Broken Promises and Exaggerated Claims Often Surround Supplement Market
According to Consumer Reports, dietary supplement sales have increased by 81 percent in the last decade. Over 90,000 supplement products are on the market, creating a $40 billion industry. Forty-five percent of doctors suggest taking at least one supplement, and seven percent actually sell them in their offices.
But what is actually in these products? And what aren’t manufacturers telling the American public? Twenty-three thousand emergency room visits a year hint at a very complicated understanding of the effects of supplements, and of the deception and misinformation surrounding the supplement industry.
Of the tens of thousands of dietary supplements sold in the United States, not one of them is regulated by the Food and Drug Administration (FDA) before being put on the market. In other words, manufacturers aren’t required to prove that a dietary supplement is safe for its intended use before selling it, or that it works as advertised, or even that it is labeled correctly. Only after serious damage is done can the FDA remove a dietary supplement from the market.
Here are just some of the ways dietary supplements can be dangerous. They can:
- Contain hidden prescription drugs
- Contain heavy metals, microbes or other contaminants
- Negatively react with a person’s existing medications
- Prove ineffective at best, causing adverse side effects at worst
- Be intentionally mislabeled, with claims like “natural ingredients” that have no basis in fact
What Can You Do to Protect Yourself?
The good news is that being an informed consumer is the most effective way to protect yourself from a dangerous health product. The risks of dangerous side effects increase if you take other medications, have chronic health problems, or are pregnant or nursing.

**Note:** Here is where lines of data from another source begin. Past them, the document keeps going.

(* ===== verification/Navigation.v ===== *)
(** * Navigation of the console (apps/web/src/navigation.rs)

    The routes of the browser's shell, their paths, labels and symbols, the
    groups of the sidebar, which of its entries a location activates, and the
    links to single resources. *)

From S2P Require Import Prelude RustStr.
From Stdlib Require Import Ascii String.
From stdpp Require Import base numbers strings list.

Inductive AppRoute : Type :=
| Overview
| Namespaces
| Queues
| Jobs
| JobsNew
| Targets
| TargetsNew
| TargetSets
| Schedules
| Runs
| RunsNew
| Workflows
| WorkflowsNew
| Workers
| Monitor
| Settings.

#[global] Instance AppRoute_eq_dec : EqDecision AppRoute.
Proof. solve_decision. Defined.

Definition path (self : AppRoute) : string :=
  match self with
  | Overview => "/"
  | Namespaces => "/namespaces"
  | Queues => "/queues"
  | Jobs => "/jobs"
  | JobsNew => "/jobs/new"
  | Targets => "/targets"
  | TargetsNew => "/targets/new"
  | TargetSets => "/target-sets"
  | Schedules => "/schedules"
  | Runs => "/runs"
  | RunsNew => "/runs/new"
  | Workflows => "/workflows"
  | WorkflowsNew => "/workflows/new"
  | Workers => "/workers"
  | Monitor => "/monitor"
  | Settings => "/settings"
  end.

Definition label (self : AppRoute) : string :=
  match self with
  | Overview => "Overview"
  | Namespaces => "Namespaces"
  | Queues => "Queues"
  | Jobs => "Jobs"
  | JobsNew => "Create Job"
  | Targets => "Targets"
  | TargetsNew => "Create Target"
  | TargetSets => "Target Sets"
  | Schedules => "Schedules"
  | Runs => "Runs"
  | RunsNew => "Run a Job"
  | Workflows => "Workflows"
  | WorkflowsNew => "Create Workflow"
  | Workers => "Workers"
  | Monitor => "Monitor"
  | Settings => "Settings"
  end.

Inductive MaterialSymbol : Type :=
| SAccountTree
| SCalendarMonth
| SCheck
| SDashboard
| SDelete
| SDns
| SError
| SExpandMore
| SInfo
| SLan
| SLightMode
| SMemory
| SMonitoring
| SPlayCircle
| SQueue
| SRefresh
| SReplay
| SSearchOff
| SSettings
| STerminal
| STimer
| SWork.

Definition symbol_name (self : MaterialSymbol) : string :=
  match self with
  | SAccountTree => "account_tree"
  | SCalendarMonth => "calendar_month"
  | SCheck => "check"
  | SDashboard => "dashboard"
  | SDelete => "delete"
  | SDns => "dns"
  | SError => "error"
  | SExpandMore => "expand_more"
  | SInfo => "info"
  | SLan => "lan"
  | SLightMode => "light_mode"
  | SMemory => "memory"
  | SMonitoring => "monitoring"
  | SPlayCircle => "play_circle"
  | SQueue => "queue"
  | SRefresh => "refresh"
  | SReplay => "replay"
  | SSearchOff => "search_off"
  | SSettings => "settings"
  | STerminal => "terminal"
  | STimer => "timer"
  | SWork => "work"
  end.

Definition symbol (self : AppRoute) : MaterialSymbol :=
  match self with
  | Overview => SDashboard
  | Namespaces => SAccountTree
  | Queues => SQueue
  | Jobs => SWork
  | JobsNew => SWork
  | Targets => SDns
  | TargetsNew => SDns
  | TargetSets => SLan
  | Schedules => SCalendarMonth
  | Runs => SPlayCircle
  | RunsNew => SPlayCircle
  | Workflows => SAccountTree
  | WorkflowsNew => SAccountTree
  | Workers => SMemory
  | Monitor => SMonitoring
  | Settings => SSettings
  end.

Definition ALL_ROUTES : list AppRoute :=
  [Overview; Namespaces; Queues; Jobs; JobsNew; Targets; TargetsNew; TargetSets; Schedules; Runs; RunsNew; Workflows; WorkflowsNew; Workers; Monitor; Settings].

Definition from_path (location : string) : option AppRoute := List.find (fun route => (path route =? location)%string) ALL_ROUTES.

(** ** Submenus *)

Record NavigationChild : Type := mkNavigationChild { nc_route : AppRoute; nc_label : string }.

Definition children (self : AppRoute) : list NavigationChild :=
  match self with
  | Jobs => [mkNavigationChild Jobs "All Jobs"; mkNavigationChild JobsNew "Create Job"]
  | Targets => [mkNavigationChild Targets "All Targets"; mkNavigationChild TargetsNew "Create Target"]
  | Runs => [mkNavigationChild Runs "All Runs"; mkNavigationChild RunsNew "Run a Job"]
  | Workflows => [mkNavigationChild Workflows "All Workflows"; mkNavigationChild WorkflowsNew "Create Workflow"]
  | _ => []
  end.

Definition submenu_id (self : AppRoute) : string :=
  match self with
  | Jobs => "jobs-submenu"
  | Targets => "targets-submenu"
  | Runs => "runs-submenu"
  | Workflows => "workflows-submenu"
  | _ => ""
  end.

Record NavigationGroup : Type := mkNavigationGroup { ng_label : option string; ng_routes : list AppRoute }.

Definition NAVIGATION_GROUPS : list NavigationGroup :=
  [mkNavigationGroup None [Overview];
   mkNavigationGroup (Some "Resources"%string) [Namespaces; Queues; Jobs; Targets; TargetSets];
   mkNavigationGroup (Some "Execution"%string) [Schedules; Runs; Workflows; Workers];
   mkNavigationGroup (Some "System"%string) [Monitor; Settings]].

(** ** The active entry *)

Definition is_active_path (location : string) (route : AppRoute) : bool := bool_decide (from_path location = Some route).

(** [str::strip_prefix] *)
Definition strip_prefix (pat s : string) : option string :=
  if String.prefix pat s then Some (substring (String.length pat) (String.length s - String.length pat) s) else None.

Definition is_section_active_path (location : string) (route : AppRoute) : bool :=
  is_active_path location route
  || (negb (match children route with [] => true | _ => false end)
      && match strip_prefix (path route) location with Some suffix => String.prefix "/" suffix | None => false end)
  || (bool_decide (route = Workflows) && String.prefix "/workflow-runs/" location).

(** ** Links to one resource *)

Definition job_edit_path (id : string) : string := "/jobs/" ++ id ++ "/edit".
Definition target_edit_path (id : string) : string := "/targets/" ++ id ++ "/edit".
Definition run_details_path (id : string) : string := "/runs/" ++ id.
Definition worker_details_path (id : string) : string := "/workers/" ++ id.
Definition workflow_details_path (id : string) : string := "/workflows/" ++ id.
Definition workflow_edit_path (id : string) : string := "/workflows/" ++ id ++ "/edit".
Definition workflow_launch_path (id : string) : string := "/workflows/" ++ id ++ "/run".
Definition workflow_run_details_path (id : string) : string := "/workflow-runs/" ++ id.

(** ** Properties *)

Definition sidebar : list AppRoute := concat (map ng_routes NAVIGATION_GROUPS).

Lemma from_path_path route : from_path (path route) = Some route.
Proof. by destruct route. Qed.

Lemma from_path_some location route : from_path location = Some route <-> location = path route.
Proof.
  split; [|intros ->; apply from_path_path]. unfold from_path. intros H%find_some. destruct H as [_ H]. by apply String.eqb_eq in H.
Qed.

(** Where a location is below an entry. *)
Definition below (location : string) (route : AppRoute) : Prop :=
  location = path route \/ (children route <> [] /\ String.prefix (path route ++ "/") location = true)
  \/ (route = Workflows /\ String.prefix "/workflow-runs/" location = true).

Lemma prefix_append p s : String.prefix p (p ++ s) = true.
Proof. induction p as [|a p IH]; [by destruct s|]. change (String a p ++ s)%string with (String a (p ++ s)). cbn [String.prefix]. by destruct (ascii_dec a a). Qed.

Lemma strip_prefix_slash pat s :
  match strip_prefix pat s with Some suffix => String.prefix "/" suffix | None => false end = String.prefix (pat ++ "/") s.
Proof.
  revert s. induction pat as [|a pat IH]; intros s.
  - unfold strip_prefix. destruct s as [|b s]; [done|]. cbn [String.prefix String.length]. rewrite Nat.sub_0_r.
    change (substring 0 (S (String.length s)) (String b s)) with (substring 0 (String.length (String b s)) (String b s)). by rewrite substring_full.
  - change (String a pat ++ "/")%string with (String a (pat ++ "/")). destruct s as [|b s]; [done|]. unfold strip_prefix in *.
    cbn [String.prefix String.length]. destruct (ascii_dec a b); [|done].
    cbn [substring]. specialize (IH s). cbn [Nat.sub]. exact IH.
Qed.

Lemma section_below location route : is_section_active_path location route = true <-> below location route.
Proof.
  unfold is_section_active_path, below, is_active_path. rewrite strip_prefix_slash, !orb_true_iff, !andb_true_iff, !bool_decide_eq_true, from_path_some.
  assert (negb (match children route with [] => true | _ => false end) = true <-> children route <> []) as -> by (destruct (children route); cbn; naive_solver).
  tauto.
Qed.

Lemma prefixes_comparable p : forall q s, String.prefix p s = true -> String.prefix q s = true -> String.prefix p q = true \/ String.prefix q p = true.
Proof.
  induction p as [|a p IH]; intros q s Hp Hq; [by left; destruct q|]. destruct q as [|b q]; [by right|]. destruct s as [|c s]; [done|].
  cbn [String.prefix] in *. destruct (ascii_dec a c) as [->|]; [|done]. destruct (ascii_dec b c) as [->|]; [|done].
  destruct (ascii_dec c c); [|done]. eauto.
Qed.

(** The texts below which an entry is active. *)
Definition roots_below (route : AppRoute) : list string :=
  match children route with [] => [] | _ => [(path route ++ "/")%string] end ++ (if bool_decide (route = Workflows) then ["/workflow-runs/"%string] else []).

Lemma below_roots location route : below location route <-> location = path route \/ exists root, root ∈ roots_below route /\ String.prefix root location = true.
Proof.
  unfold below, roots_below. split.
  - intros [H|[[Hc H]|[-> H]]]; [by left|right..].
    + eexists. split; [|exact H]. destruct (children route); [done|]. apply elem_of_app. left. left.
    + eexists. split; [|exact H]. rewrite bool_decide_eq_true_2 by done. apply elem_of_app. right. left.
  - intros [H|(root & Hr & H)]; [by left|right]. apply elem_of_app in Hr as [Hr|Hr].
    + left. destruct (children route); [by inversion Hr|]. apply list_elem_of_singleton in Hr as ->. done.
    + right. case_bool_decide; [|by inversion Hr]. apply list_elem_of_singleton in Hr as ->. done.
Qed.

Definition disjoint_entries (r1 r2 : AppRoute) : bool :=
  bool_decide (r1 = r2)
  || (forallb (fun root => negb (String.prefix root (path r1))) (roots_below r2)
      && forallb (fun root => negb (String.prefix root (path r2))) (roots_below r1)
      && forallb (fun p => forallb (fun q => negb (String.prefix p q) && negb (String.prefix q p)) (roots_below r2)) (roots_below r1)).

Lemma sidebar_disjoint : forallb (fun r1 => forallb (disjoint_entries r1) sidebar) sidebar = true.
Proof. by vm_compute. Qed.

Lemma entries_disjoint r1 r2 location : r1 ∈ sidebar -> r2 ∈ sidebar -> below location r1 -> below location r2 -> r1 = r2.
Proof.
  intros H1 H2 B1%below_roots B2%below_roots. pose proof sidebar_disjoint as H. rewrite forallb_forall in H.
  specialize (H r1 ltac:(by apply list_elem_of_In)). rewrite forallb_forall in H. specialize (H r2 ltac:(by apply list_elem_of_In)).
  unfold disjoint_entries in H. apply orb_true_iff in H as [H%bool_decide_eq_true|H]; [done|].
  destruct (decide (r1 = r2)) as [|Hne]; [done|]. exfalso. apply andb_true_iff in H as [[Ha Hb]%andb_true_iff Hc]. rewrite forallb_forall in Ha, Hb, Hc.
  destruct B1 as [->|(p & Hp & Bp)], B2 as [B2|(q & Hq & Bq)].
  - apply Hne. apply (f_equal from_path) in B2. rewrite !from_path_path in B2. congruence.
  - specialize (Ha q ltac:(by apply list_elem_of_In)). by rewrite Bq in Ha.
  - subst. specialize (Hb p ltac:(by apply list_elem_of_In)). by rewrite Bp in Hb.
  - specialize (Hc p ltac:(by apply list_elem_of_In)). rewrite forallb_forall in Hc. specialize (Hc q ltac:(by apply list_elem_of_In)).
    destruct (prefixes_comparable p q location Bp Bq) as [E|E]; rewrite E in Hc; [done|by rewrite andb_false_r in Hc].
Qed.

(** The sidebar marks where the user is.  A location is the page of at
    most one route, whose path it is; at most one entry of the sidebar is
    active for any location; and the links to a Job, a Target, a Run, a
    Workflow, its editor and launch pages and one of its invocations activate
    the entry of their kind, whatever the identifier. *)
Theorem sidebar_active :
  (forall location route, from_path location = Some route <-> location = path route)
  /\ (forall location r1 r2, r1 ∈ sidebar -> r2 ∈ sidebar ->
        is_section_active_path location r1 = true -> is_section_active_path location r2 = true -> r1 = r2)
  /\ (forall id, is_section_active_path (job_edit_path id) Jobs = true /\ is_section_active_path (target_edit_path id) Targets = true
        /\ is_section_active_path (run_details_path id) Runs = true /\ is_section_active_path (workflow_details_path id) Workflows = true
        /\ is_section_active_path (workflow_edit_path id) Workflows = true /\ is_section_active_path (workflow_launch_path id) Workflows = true
        /\ is_section_active_path (workflow_run_details_path id) Workflows = true).
Proof.
  split_and!; [apply from_path_some|intros location r1 r2 H1 H2 B1%section_below B2%section_below; by eapply entries_disjoint|].
  assert (H : forall root suffix route, root ∈ roots_below route -> is_section_active_path (root ++ suffix) route = true).
  { intros root suffix route Hr. apply section_below, below_roots. right. exists root. split; [done|apply prefix_append]. }
  intros id. split_and!; [apply (H "/jobs/")|apply (H "/targets/")|apply (H "/runs/")|apply (H "/workflows/")|apply (H "/workflows/")
    |apply (H "/workflows/")|apply (H "/workflow-runs/")]; try left. right. left.
Qed.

There are many steps to take before deciding on supplement use:
- Speak with your doctor before taking any type of supplement.
- Look for clinical studies that back up any claims that a supplement is effective and safe. Testimonials from customers are NOT scientific proof.
- Be aware of trends. Just because a product (e.g., CBD oil) is new and popular doesn’t mean it is effective.
- Be skeptical of exaggerated claims like “miracle cure” or “breakthrough product.”
- Don’t be swayed by limited-time offers and guarantees. These pitches are intended to get you to buy before you can evaluate a product’s claims.
- Don’t assume “natural” means safe. Many ingredients that may be found naturally can still be dangerous.